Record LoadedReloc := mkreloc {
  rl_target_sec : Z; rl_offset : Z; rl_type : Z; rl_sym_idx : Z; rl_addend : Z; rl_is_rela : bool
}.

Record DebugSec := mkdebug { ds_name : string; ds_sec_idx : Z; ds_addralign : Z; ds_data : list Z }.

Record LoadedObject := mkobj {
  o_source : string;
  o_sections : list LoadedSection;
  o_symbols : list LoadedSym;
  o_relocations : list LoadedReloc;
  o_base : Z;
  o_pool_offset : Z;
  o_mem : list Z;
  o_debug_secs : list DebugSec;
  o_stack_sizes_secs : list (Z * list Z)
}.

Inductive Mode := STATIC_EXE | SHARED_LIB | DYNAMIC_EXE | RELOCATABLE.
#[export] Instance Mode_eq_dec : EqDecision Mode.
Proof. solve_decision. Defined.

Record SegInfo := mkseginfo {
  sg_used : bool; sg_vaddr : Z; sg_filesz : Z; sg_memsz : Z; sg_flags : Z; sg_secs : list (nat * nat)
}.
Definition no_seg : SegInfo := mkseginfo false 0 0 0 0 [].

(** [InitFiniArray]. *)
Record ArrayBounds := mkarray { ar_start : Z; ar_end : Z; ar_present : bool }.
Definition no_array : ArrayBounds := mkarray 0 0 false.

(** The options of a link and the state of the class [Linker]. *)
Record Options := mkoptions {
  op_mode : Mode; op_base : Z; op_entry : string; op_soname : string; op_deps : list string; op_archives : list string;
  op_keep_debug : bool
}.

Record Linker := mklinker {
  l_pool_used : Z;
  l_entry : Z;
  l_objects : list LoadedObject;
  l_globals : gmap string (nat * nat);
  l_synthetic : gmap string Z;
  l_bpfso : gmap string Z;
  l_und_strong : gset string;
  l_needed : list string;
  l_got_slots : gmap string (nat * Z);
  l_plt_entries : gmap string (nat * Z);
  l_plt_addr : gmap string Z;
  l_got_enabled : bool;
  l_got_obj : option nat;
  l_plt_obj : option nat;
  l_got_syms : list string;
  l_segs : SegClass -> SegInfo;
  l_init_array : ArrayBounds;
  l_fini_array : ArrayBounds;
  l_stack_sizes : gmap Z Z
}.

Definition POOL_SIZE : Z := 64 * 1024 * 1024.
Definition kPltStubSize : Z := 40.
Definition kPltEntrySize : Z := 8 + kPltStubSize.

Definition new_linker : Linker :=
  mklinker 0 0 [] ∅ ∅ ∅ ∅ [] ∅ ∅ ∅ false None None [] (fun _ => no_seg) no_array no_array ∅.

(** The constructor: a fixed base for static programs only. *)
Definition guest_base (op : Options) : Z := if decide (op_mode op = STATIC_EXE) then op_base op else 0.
☆ ☆ ☆ ☆
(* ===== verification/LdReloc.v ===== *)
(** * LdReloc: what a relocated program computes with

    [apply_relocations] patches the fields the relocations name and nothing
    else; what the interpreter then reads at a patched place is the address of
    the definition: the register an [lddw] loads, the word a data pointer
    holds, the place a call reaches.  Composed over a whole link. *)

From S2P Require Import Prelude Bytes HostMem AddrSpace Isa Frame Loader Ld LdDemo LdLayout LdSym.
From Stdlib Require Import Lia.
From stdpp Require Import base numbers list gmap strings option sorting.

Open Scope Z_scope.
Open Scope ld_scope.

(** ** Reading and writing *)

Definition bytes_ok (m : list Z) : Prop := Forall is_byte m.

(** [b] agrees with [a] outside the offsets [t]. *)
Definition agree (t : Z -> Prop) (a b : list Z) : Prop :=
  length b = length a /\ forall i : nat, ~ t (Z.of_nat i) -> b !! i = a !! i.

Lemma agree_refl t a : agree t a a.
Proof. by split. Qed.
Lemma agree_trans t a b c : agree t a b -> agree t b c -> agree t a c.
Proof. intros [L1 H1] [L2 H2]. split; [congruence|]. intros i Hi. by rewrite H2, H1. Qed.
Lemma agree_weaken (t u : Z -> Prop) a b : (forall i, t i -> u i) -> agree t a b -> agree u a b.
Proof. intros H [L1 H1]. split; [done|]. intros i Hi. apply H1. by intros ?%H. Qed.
☆ ☆ ☆ ☆
Assigned task> What you give back must be the stretch above, starting at the line with "l_synthetic : gmap string Z;" and ending at the line with "Definition new_linker : Linker", copied exactly.

Result>
  l_synthetic : gmap string Z;
  l_bpfso : gmap string Z;
  l_und_strong : gset string;
  l_needed : list string;
  l_got_slots : gmap string (nat * Z);
  l_plt_entries : gmap string (nat * Z);
  l_plt_addr : gmap string Z;
  l_got_enabled : bool;
  l_got_obj : option nat;
  l_plt_obj : option nat;
  l_got_syms : list string;
  l_segs : SegClass -> SegInfo;
  l_init_array : ArrayBounds;
  l_fini_array : ArrayBounds;
  l_stack_sizes : gmap Z Z
}.

Definition POOL_SIZE : Z := 64 * 1024 * 1024.
Definition kPltStubSize : Z := 40.
Definition kPltEntrySize : Z := 8 + kPltStubSize.

Definition new_linker : Linker :=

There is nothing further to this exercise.